В начале шестидесятых Грейс получила из дома известие, что ее отец болен. Дожив до семидесяти лет, Джек Келли неожиданно для себя обнаружил, что бодрость и здоровье оставили его. В апреле ему пришлось лечь в больницу на хирургическое обследование. В конце мая врачи сделали ему еще одну операцию, однако поняв, что помочь уже не в состоянии, просто зашили снова. У Джека Келли оказался рак желудка.

Грейс немедленно вылетела в Филадельфию. Отец лежал в частной палате, которую устроила для него Ма Келли в больнице Женского медицинского колледжа. Сестра, проводившая ее в палату, была поражена, как изменилась Грейс, переживая за отца; на ней лица не было до того самого момента, пока она не открыла дверь. Актриса в ней на мгновение остановилась, сделала глубокий вдох, расправила плечи и улыбнулась широкой улыбкой. Папочку следовало приободрить.

Джек Келли скончался 20 июня 1960 года.

«Моя жена и дети… наградили меня счастьем и вполне объяснимой гордостью, — говорил Джек в своем завещании (это был сбивчивый и несвязный документ на двадцать страниц, который он собственноручно написал в своем неподражаемом витиеватом стиле), посвященном не столько финансовым вопросам, сколько советам и нравоучениям. — Этим документом я могу лишь разделить между вами материальные блага, но будь у меня возможность выбирать между ними и твердостью духа, то я бы оставил вам в наследство последнее. Обладая твердостью духа, вы сможете приобрести себе и материальные блага, ибо эта твердость заключает в себе и верность, и честность, и умение, и азарт, и — смею надеяться — чувство юмора»[22].

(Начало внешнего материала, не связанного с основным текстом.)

(** [_run], lines 256-289 (without the debug printing) *)
Definition _run (fuel : nat) (protobuf : Query) (query : Expr)
  : M Connection (value * StatusCode) :=
  resp <- exchange fuel protobuf ;;
  of_result (dispatch resp query).

End Connection.

(* ------------------------------------------------------------------ *)
(** ** [BatchedIterator] *)

Section BatchedIterator.
Context {ext : Externals}.

Record BatchedIterator : Type := {
  query : Expr;
  it_token : Z;
  data : list JSON;
  complete : bool;
  more_query : Query
}.

(** [BatchedIterator.__init__], lines 134-143; [conn] is the connection the
    operations below are run on. *)
Definition BatchedIterator__init__ (query : Expr) (tok : Z)
    (data : list JSON) (complete : bool) : BatchedIterator :=
  {| query := query; it_token := tok; data := data; complete := complete;
     more_query := {| q_token := tok; q_type := CONTINUE; q_body := [] |} |}.

Definition set_complete (b : bool) (self : BatchedIterator) : BatchedIterator :=
  {| query := query self; it_token := it_token self; data := data self;
     complete := b; more_query := more_query self |}.

Definition set_data (d : list JSON) (self : BatchedIterator) : BatchedIterator :=
  {| query := query self; it_token := it_token self; data := d;
     complete := complete self; more_query := more_query self |}.

(** The iterator and the connection it refers to. *)
Definition Heap : Type := BatchedIterator * Connection.

(** [list += x]: the extended list, or [None] for a [TypeError]. *)
Definition iadd (l : list JSON) (x : value) : option (list JSON) :=
  match x with
  | VList more => Some (l ++ more)
  | VJson v =>
      match json_iter v with
      | Some more => Some (l ++ more)
      | None => None
      end
  | VNone => None
  end.

(** [read_more], lines 145-154 *)
Definition read_more (fuel : nat) : M Heap unit :=
  fun '(self, conn) =>
    if complete self then Return tt (self, conn)
    else
      match _run fuel (more_query self) (query self) conn with
      | OutOfFuel => OutOfFuel
      | Raise e conn' => Raise e (self, conn')
      | Return (more_data, status) conn' =>
          let self1 :=
            if status_eqb status SUCCESS_STREAM then set_complete true self
            else self in
          match iadd (data self1) more_data with
          | Some d => Return tt (set_data d self1, conn')
          | None => Raise TypeError (self1, conn')
          end
      end.

Definition len_data (h : Heap) : Z := Z.of_nat (List.length (data (fst h))).

(** [read_until], lines 156-162 *)
Definition read_until (fuel : nat) (index : option Z) : M Heap unit :=
  match index with
  | None =>
      while fuel (fun h => negb (complete (fst h))) (read_more fuel)
  | Some i =>
      fun h =>
        if (len_data h <=? i)%Z then
          while fuel
            (fun h => negb (complete (fst h)) && (len_data h <=? i)%Z)
            (read_more fuel) h
        else Return tt h
  end.

(** [l[i]] for an integer [i]. *)
Definition py_index {A} (l : list A) (i : Z) : option A :=
  if (0 <=? i)%Z then nth_error l (Z.to_nat i)
  else if (- Z.of_nat (List.length l) <=? i)%Z
       then nth_error l (Z.to_nat (Z.of_nat (List.length l) + i))
       else None.

Definition data_getitem (i : Z) : M Heap JSON :=
  fun h =>
    match py_index (data (fst h)) i with
    | Some v => Return v h
    | None => Raise IndexError h
    end.

(** One resumption of the generator [__iter__], lines 164-169, at [index]:
    the item yielded, or [None] when the generator is exhausted. *)
Definition __iter__next (fuel : nat) (index : Z) : M Heap (option JSON) :=
  fun h =>
    if negb (complete (fst h)) && (index <? len_data h)%Z then
      (read_until fuel (Some index) ;;;
       v <- data_getitem index ;;
       ret (Some v)) h
    else Return None h.

(** [list(iter(self))] from [index] on, the items yielded so far in [acc]. *)
Fixpoint iter_from (fuel : nat) (index : Z) (acc : list JSON) (h : Heap)
  : outcome Heap (list JSON) :=
  match __iter__next fuel index h with
  | OutOfFuel => OutOfFuel
  | Raise e h' => Raise e h'
  | Return None h' => Return acc h'
  | Return (Some v) h' =>
      match fuel with
      | O => OutOfFuel
      | S fuel' => iter_from fuel' (index + 1)%Z (acc ++ [v]) h'
      end
  end.

(** [list(self)]: the generator of [__iter__] run to exhaustion. *)
Definition __iter__ (fuel : nat) : M Heap (list JSON) :=
  iter_from fuel 0%Z [].

(** The argument of [__getitem__]: an integer or a slice object. *)
Inductive index_arg : Type :=
| IInt (i : Z)
| ISlice (start stop step : option Z).

(** [__getitem__], lines 171-179; a slice object has no attribute [end]. *)
Definition __getitem__ (fuel : nat) (index : index_arg) : M Heap JSON :=
  match index with
  | ISlice _ _ _ => raise AttributeError
  | IInt i =>
      (if (i <? 0)%Z then read_until fuel None
       else read_until fuel (Some i)) ;;;
      data_getitem i
  end.

(** The right operand of [==] and what [__eq__] answers. *)
Inductive other_arg : Type :=
| OtherList (l : list JSON)
| OtherObject.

В этом был весь Джек Келли — с его пропагандой твердых и непоколебимых принципов, согласно которым он пытался жить всю свою жизнь, и если в реальности его слабости порой доставляли семье боль или неудобства, было вполне справедливо, что после смерти ему воздадут по заслугам за все то, чего он достиг. Джон Брендо Келли почти осуществил свою мечту. Благодаря его неукротимой энергии и противоречивой натуре, Грейс стала той, кем она была, и неудивительно, что смерть отца явилась для нее тяжелым ударом.

Вернувшись в Монако после похорон, Грейс однажды вечером сидела с Ренье на маленьком балконе, выходившем во внутренний дворик. Они слушали концерт Шопена, и музыка, волной накатившись на Грейс, внезапно заставила эмоции прорваться наружу. Грейс, вся в слезах, поднялась с места и вышла. Подобное прилюдное проявление личного горя было для нее совершенно нетипичным. Присутствующие пришли к выводу, что неожиданно Грейс представила себя в этом же дворе четыре года назад — в день свадьбы — опускающейся по ступеням громадной лестницы; тогда она опиралась на крепкую и загорелую отцовскую руку.

И вот теперь ее наставника не стало. Грейс Келли, княгиня Грейс Монакская, наконец-то вступила во взрослую жизнь. В ноябре 1959 года ей исполнилось тридцать. У нее был муж, двое детей и собственное княжество. И оставшуюся часть жизненного пути ей предстояло пройти самостоятельно.